Material to process:
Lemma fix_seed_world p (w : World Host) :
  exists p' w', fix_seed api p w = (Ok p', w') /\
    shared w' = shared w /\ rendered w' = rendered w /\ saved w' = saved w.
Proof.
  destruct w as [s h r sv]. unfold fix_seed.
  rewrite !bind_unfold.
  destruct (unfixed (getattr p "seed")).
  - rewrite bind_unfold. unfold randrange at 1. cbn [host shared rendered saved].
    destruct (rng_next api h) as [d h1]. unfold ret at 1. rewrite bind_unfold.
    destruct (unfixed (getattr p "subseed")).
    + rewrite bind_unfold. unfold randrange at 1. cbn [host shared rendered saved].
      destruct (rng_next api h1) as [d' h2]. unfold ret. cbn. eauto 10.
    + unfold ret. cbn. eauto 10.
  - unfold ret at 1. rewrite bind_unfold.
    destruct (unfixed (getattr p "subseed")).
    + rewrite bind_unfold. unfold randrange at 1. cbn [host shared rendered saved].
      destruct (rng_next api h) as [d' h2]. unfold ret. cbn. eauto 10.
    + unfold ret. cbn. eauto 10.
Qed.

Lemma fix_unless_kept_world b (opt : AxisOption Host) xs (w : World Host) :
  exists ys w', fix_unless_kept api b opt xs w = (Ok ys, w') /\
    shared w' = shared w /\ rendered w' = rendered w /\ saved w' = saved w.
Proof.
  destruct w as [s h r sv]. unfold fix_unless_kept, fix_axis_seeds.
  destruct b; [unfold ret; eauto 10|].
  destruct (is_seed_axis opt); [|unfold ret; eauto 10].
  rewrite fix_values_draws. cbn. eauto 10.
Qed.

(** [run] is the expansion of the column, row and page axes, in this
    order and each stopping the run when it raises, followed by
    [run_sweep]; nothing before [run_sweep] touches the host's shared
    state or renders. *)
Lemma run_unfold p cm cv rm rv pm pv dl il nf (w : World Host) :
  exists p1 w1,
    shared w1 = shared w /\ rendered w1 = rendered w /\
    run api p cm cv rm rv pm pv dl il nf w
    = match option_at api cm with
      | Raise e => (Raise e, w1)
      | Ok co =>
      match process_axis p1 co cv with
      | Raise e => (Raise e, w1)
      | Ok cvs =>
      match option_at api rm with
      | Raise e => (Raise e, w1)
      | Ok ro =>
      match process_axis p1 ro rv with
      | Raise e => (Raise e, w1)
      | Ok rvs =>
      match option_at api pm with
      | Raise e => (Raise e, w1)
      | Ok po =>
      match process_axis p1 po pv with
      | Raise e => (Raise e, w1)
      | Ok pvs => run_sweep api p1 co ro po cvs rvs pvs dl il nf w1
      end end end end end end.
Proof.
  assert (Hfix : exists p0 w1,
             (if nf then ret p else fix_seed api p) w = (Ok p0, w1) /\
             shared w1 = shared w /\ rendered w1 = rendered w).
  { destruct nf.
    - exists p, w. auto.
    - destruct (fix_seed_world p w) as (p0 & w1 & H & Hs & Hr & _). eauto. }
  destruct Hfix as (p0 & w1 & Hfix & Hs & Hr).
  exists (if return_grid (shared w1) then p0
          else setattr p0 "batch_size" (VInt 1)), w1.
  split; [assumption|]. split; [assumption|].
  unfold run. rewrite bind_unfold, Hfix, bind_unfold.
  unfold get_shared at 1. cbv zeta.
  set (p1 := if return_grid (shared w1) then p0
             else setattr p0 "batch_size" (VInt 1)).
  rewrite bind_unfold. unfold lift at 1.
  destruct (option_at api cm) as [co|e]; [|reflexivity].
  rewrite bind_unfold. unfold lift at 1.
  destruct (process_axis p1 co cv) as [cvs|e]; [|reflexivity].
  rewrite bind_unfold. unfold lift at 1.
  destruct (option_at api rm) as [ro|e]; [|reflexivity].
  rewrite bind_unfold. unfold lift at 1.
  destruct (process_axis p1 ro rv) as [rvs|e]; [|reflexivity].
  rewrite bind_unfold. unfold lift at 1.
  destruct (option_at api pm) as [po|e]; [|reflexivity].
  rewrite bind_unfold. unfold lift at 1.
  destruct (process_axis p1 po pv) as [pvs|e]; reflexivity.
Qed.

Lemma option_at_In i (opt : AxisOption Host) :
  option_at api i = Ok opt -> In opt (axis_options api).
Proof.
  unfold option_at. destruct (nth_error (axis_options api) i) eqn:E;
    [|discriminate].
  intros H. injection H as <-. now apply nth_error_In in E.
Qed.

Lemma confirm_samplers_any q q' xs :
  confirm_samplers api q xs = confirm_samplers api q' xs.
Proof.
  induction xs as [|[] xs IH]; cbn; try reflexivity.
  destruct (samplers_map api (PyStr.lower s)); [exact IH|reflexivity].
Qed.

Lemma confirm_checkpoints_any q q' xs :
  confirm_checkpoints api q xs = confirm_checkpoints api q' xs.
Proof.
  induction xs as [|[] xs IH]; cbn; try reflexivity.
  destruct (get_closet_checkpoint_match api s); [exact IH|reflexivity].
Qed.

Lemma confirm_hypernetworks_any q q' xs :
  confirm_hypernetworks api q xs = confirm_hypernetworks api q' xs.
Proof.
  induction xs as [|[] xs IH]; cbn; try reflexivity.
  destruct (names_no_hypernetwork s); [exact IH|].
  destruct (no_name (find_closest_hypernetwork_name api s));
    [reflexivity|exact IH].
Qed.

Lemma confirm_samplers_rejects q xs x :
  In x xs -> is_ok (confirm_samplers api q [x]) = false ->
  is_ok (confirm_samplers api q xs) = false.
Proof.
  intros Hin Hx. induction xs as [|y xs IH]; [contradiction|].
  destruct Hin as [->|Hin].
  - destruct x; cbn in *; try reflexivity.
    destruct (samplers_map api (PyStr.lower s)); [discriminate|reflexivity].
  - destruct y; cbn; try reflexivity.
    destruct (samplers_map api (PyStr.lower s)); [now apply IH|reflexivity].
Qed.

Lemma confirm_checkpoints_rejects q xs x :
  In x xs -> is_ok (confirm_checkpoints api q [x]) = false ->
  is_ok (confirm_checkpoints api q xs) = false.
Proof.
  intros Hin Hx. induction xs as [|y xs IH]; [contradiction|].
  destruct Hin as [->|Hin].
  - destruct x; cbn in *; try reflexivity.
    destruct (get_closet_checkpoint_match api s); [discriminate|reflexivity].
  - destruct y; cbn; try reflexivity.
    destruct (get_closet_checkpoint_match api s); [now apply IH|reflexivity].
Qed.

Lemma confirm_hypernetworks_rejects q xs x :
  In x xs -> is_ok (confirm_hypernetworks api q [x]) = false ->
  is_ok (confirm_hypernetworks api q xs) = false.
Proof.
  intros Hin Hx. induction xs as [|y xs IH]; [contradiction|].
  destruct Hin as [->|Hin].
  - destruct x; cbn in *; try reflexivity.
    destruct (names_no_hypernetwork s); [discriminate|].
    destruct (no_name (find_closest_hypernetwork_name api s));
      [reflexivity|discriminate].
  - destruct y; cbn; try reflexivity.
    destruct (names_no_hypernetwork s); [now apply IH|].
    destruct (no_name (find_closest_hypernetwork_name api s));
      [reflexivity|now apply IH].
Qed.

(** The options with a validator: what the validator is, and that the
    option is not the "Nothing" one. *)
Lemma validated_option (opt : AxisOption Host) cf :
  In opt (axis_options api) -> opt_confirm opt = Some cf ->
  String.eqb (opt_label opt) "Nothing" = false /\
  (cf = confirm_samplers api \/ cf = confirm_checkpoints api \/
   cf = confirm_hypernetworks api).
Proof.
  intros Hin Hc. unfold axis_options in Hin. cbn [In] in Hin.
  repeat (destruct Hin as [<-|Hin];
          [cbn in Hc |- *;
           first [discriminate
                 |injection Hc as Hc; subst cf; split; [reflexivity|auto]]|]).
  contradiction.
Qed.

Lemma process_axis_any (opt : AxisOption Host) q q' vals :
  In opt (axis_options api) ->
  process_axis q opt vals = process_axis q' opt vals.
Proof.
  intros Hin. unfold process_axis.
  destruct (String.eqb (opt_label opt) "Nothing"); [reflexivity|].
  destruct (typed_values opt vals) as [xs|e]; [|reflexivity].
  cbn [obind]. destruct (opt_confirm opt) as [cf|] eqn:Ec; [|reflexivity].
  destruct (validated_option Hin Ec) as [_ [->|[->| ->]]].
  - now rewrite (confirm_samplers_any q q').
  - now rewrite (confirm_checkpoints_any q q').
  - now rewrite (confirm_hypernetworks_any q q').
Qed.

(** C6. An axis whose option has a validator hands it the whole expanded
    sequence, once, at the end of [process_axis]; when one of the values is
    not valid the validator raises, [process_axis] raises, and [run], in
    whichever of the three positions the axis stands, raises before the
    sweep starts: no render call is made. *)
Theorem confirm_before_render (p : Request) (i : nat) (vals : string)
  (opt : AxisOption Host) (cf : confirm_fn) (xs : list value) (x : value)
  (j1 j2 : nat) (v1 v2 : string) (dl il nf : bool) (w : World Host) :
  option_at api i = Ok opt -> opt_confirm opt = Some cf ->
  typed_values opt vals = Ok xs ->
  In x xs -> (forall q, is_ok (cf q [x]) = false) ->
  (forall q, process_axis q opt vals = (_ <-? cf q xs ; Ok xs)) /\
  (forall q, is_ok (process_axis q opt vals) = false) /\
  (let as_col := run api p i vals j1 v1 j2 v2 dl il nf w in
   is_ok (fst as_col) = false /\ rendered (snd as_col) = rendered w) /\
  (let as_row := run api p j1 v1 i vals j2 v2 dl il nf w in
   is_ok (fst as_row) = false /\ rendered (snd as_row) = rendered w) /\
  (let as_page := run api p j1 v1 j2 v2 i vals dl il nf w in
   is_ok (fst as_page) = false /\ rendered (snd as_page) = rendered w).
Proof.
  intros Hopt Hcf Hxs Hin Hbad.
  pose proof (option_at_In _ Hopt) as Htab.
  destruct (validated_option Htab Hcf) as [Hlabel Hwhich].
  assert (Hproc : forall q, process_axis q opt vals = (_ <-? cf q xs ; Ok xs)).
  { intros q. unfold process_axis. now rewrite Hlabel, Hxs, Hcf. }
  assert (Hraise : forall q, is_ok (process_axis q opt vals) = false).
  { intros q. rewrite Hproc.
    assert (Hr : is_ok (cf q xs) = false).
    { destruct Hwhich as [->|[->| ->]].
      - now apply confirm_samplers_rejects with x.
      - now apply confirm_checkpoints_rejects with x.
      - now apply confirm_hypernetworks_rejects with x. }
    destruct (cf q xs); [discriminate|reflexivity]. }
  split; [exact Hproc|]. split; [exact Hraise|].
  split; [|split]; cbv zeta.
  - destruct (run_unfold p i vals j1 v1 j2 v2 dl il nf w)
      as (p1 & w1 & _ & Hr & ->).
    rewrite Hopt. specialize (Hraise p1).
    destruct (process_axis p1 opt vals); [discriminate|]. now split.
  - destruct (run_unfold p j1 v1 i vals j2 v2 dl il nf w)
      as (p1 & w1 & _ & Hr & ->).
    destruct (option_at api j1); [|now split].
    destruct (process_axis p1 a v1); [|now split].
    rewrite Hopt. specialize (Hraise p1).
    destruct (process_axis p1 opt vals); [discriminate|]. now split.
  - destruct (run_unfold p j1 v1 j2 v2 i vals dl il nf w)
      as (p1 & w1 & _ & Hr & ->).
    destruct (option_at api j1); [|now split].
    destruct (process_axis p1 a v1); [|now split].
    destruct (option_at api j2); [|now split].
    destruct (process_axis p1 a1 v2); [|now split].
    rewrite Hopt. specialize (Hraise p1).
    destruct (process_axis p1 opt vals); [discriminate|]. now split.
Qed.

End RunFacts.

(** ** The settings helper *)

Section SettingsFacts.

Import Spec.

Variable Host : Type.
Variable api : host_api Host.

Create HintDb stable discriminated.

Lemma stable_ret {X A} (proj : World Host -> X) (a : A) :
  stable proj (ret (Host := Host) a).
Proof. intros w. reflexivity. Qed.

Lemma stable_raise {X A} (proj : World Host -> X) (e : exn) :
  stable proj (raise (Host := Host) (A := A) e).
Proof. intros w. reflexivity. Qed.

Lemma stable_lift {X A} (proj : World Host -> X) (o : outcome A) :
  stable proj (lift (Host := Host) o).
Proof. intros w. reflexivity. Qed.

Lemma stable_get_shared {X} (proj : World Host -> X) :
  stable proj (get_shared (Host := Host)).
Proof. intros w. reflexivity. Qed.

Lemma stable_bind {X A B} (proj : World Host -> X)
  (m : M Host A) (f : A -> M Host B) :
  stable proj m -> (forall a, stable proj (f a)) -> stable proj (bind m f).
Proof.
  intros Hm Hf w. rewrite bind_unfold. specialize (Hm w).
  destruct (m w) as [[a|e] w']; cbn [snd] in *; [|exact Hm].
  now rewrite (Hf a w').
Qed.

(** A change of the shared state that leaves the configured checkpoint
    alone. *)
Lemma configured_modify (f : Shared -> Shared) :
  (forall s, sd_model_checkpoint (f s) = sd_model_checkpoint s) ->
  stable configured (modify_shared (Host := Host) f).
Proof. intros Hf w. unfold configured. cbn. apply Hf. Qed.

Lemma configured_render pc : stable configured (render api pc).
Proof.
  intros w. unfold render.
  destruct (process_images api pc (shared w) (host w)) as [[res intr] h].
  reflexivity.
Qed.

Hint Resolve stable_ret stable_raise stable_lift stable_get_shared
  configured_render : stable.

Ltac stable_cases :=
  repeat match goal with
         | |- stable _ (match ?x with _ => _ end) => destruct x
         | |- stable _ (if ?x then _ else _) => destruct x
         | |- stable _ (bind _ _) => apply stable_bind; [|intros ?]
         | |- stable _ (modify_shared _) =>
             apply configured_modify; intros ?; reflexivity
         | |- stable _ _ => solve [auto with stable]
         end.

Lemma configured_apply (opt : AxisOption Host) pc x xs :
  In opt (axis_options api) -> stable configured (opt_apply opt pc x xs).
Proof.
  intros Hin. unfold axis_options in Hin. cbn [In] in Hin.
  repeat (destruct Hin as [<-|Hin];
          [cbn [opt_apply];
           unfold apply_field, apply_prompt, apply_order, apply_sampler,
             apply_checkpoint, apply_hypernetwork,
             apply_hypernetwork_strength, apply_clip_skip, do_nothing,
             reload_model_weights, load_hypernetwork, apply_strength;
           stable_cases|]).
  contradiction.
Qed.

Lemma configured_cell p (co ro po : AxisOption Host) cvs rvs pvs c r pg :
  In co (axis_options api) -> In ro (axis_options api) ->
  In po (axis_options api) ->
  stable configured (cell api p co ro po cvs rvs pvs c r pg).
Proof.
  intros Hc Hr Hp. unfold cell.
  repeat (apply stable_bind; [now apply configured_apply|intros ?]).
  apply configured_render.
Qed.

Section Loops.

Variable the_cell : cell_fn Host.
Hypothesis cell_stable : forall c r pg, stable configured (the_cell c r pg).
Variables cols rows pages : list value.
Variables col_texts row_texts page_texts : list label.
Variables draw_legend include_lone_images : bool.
--
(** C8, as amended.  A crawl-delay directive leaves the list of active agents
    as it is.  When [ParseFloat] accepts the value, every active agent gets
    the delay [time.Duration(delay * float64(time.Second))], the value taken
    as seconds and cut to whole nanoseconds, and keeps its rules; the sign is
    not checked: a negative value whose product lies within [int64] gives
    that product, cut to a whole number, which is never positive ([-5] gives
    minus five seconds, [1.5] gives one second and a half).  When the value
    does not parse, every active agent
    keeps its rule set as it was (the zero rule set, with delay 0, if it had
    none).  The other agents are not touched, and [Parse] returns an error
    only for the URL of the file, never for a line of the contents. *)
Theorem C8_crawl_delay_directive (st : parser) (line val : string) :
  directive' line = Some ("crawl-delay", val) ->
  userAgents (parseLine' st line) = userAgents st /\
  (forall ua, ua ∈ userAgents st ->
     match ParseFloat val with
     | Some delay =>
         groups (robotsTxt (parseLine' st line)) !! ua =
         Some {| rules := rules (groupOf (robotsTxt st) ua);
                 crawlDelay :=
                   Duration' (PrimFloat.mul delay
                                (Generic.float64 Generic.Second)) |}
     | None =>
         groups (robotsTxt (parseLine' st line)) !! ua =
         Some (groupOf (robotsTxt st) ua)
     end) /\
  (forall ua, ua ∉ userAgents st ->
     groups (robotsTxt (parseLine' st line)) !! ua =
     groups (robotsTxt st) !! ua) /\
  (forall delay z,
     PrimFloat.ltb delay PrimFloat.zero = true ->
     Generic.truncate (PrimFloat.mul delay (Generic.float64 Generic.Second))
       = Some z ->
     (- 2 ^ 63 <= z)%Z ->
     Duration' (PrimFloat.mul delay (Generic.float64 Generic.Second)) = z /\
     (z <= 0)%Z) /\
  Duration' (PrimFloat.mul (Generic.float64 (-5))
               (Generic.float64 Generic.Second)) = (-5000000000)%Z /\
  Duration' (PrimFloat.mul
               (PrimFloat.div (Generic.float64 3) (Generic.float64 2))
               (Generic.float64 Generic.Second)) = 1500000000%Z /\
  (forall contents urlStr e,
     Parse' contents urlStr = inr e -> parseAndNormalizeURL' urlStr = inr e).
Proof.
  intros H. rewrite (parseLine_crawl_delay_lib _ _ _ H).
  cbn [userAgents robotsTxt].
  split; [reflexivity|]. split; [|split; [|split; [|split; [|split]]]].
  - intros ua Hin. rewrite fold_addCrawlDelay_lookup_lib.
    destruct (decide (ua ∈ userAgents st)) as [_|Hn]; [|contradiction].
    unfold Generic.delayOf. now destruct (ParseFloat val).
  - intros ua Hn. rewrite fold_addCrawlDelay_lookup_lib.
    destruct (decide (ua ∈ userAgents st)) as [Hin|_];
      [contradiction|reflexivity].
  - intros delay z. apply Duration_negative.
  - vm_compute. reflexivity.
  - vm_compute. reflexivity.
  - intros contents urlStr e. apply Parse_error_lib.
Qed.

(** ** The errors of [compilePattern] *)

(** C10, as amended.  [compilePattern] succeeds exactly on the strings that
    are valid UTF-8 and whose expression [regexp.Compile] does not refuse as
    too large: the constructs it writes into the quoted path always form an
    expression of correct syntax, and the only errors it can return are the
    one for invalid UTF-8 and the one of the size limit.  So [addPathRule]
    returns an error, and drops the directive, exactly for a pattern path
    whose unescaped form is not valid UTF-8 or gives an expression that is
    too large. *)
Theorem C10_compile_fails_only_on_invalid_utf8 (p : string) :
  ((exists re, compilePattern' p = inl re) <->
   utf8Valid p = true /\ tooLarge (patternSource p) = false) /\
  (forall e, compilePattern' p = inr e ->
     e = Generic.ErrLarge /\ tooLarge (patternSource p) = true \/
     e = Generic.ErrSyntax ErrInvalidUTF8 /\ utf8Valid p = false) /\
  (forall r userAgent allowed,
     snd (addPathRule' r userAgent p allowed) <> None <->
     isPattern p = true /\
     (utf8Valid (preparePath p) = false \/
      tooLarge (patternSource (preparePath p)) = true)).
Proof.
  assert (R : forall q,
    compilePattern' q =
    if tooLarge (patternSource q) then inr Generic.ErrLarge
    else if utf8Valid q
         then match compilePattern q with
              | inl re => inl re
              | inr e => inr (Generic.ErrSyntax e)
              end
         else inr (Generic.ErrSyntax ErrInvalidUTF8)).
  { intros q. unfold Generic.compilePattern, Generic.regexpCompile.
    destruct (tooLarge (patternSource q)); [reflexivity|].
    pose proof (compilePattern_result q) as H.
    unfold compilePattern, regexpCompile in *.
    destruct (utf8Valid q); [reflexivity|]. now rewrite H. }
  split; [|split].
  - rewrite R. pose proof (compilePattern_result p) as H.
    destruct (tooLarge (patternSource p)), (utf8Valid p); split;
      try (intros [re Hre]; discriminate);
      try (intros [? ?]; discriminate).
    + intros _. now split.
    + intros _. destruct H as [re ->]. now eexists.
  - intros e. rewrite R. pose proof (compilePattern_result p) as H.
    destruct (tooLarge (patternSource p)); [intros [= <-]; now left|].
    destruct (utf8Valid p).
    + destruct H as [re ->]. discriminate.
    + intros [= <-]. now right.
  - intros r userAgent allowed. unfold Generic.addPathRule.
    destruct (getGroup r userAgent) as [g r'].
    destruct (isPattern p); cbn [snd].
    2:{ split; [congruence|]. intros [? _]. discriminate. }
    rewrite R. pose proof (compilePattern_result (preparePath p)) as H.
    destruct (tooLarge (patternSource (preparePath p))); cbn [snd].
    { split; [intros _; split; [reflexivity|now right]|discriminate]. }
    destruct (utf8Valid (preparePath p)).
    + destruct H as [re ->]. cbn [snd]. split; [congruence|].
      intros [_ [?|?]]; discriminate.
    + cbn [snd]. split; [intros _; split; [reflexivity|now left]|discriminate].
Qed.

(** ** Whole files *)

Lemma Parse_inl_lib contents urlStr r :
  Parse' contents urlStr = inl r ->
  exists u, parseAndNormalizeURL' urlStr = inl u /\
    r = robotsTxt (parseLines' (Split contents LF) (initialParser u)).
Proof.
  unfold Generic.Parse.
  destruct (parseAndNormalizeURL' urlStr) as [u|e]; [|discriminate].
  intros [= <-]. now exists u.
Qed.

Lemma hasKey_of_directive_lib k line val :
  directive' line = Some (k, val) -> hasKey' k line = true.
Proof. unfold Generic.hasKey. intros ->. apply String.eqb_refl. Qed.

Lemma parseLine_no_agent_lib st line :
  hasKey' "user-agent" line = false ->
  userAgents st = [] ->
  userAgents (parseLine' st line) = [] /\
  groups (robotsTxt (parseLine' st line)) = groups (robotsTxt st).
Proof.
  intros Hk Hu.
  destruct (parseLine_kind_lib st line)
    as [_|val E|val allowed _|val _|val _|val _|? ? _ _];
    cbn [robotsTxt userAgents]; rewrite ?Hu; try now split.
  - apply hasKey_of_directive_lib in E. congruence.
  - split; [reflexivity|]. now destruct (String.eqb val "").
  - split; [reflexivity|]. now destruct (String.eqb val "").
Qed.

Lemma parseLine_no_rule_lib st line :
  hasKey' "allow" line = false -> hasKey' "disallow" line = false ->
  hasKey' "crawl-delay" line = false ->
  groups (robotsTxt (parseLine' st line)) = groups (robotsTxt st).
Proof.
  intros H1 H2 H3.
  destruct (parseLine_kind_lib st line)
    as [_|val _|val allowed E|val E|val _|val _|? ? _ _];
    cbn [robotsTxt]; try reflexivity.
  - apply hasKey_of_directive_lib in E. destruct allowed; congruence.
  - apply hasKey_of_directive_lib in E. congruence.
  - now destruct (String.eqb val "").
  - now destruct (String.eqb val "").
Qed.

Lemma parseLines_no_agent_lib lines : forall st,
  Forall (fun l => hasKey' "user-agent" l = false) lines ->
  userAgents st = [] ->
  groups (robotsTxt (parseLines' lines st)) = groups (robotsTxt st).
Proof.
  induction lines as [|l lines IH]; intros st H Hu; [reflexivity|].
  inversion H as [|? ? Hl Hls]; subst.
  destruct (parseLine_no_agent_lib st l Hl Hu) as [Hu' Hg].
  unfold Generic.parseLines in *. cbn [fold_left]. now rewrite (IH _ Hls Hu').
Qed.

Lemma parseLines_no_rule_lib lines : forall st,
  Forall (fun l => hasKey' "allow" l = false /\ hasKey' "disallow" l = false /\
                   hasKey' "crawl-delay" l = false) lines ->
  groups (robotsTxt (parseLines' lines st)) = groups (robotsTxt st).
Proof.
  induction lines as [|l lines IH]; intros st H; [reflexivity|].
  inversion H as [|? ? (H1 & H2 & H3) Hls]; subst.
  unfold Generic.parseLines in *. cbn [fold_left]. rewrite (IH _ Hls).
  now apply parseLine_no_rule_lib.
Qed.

Exercise description: In the records above, find the line with "Lemma Parse_inl_lib contents"; write out exactly that line and each one after it, stopping after the line with "userAgents (parseLine' st line) = [] /\".

Completed exercise:
Lemma Parse_inl_lib contents urlStr r :
  Parse' contents urlStr = inl r ->
  exists u, parseAndNormalizeURL' urlStr = inl u /\
    r = robotsTxt (parseLines' (Split contents LF) (initialParser u)).
Proof.
  unfold Generic.Parse.
  destruct (parseAndNormalizeURL' urlStr) as [u|e]; [|discriminate].
  intros [= <-]. now exists u.
Qed.

Lemma hasKey_of_directive_lib k line val :
  directive' line = Some (k, val) -> hasKey' k line = true.
Proof. unfold Generic.hasKey. intros ->. apply String.eqb_refl. Qed.

Lemma parseLine_no_agent_lib st line :
  hasKey' "user-agent" line = false ->
  userAgents st = [] ->
  userAgents (parseLine' st line) = [] /\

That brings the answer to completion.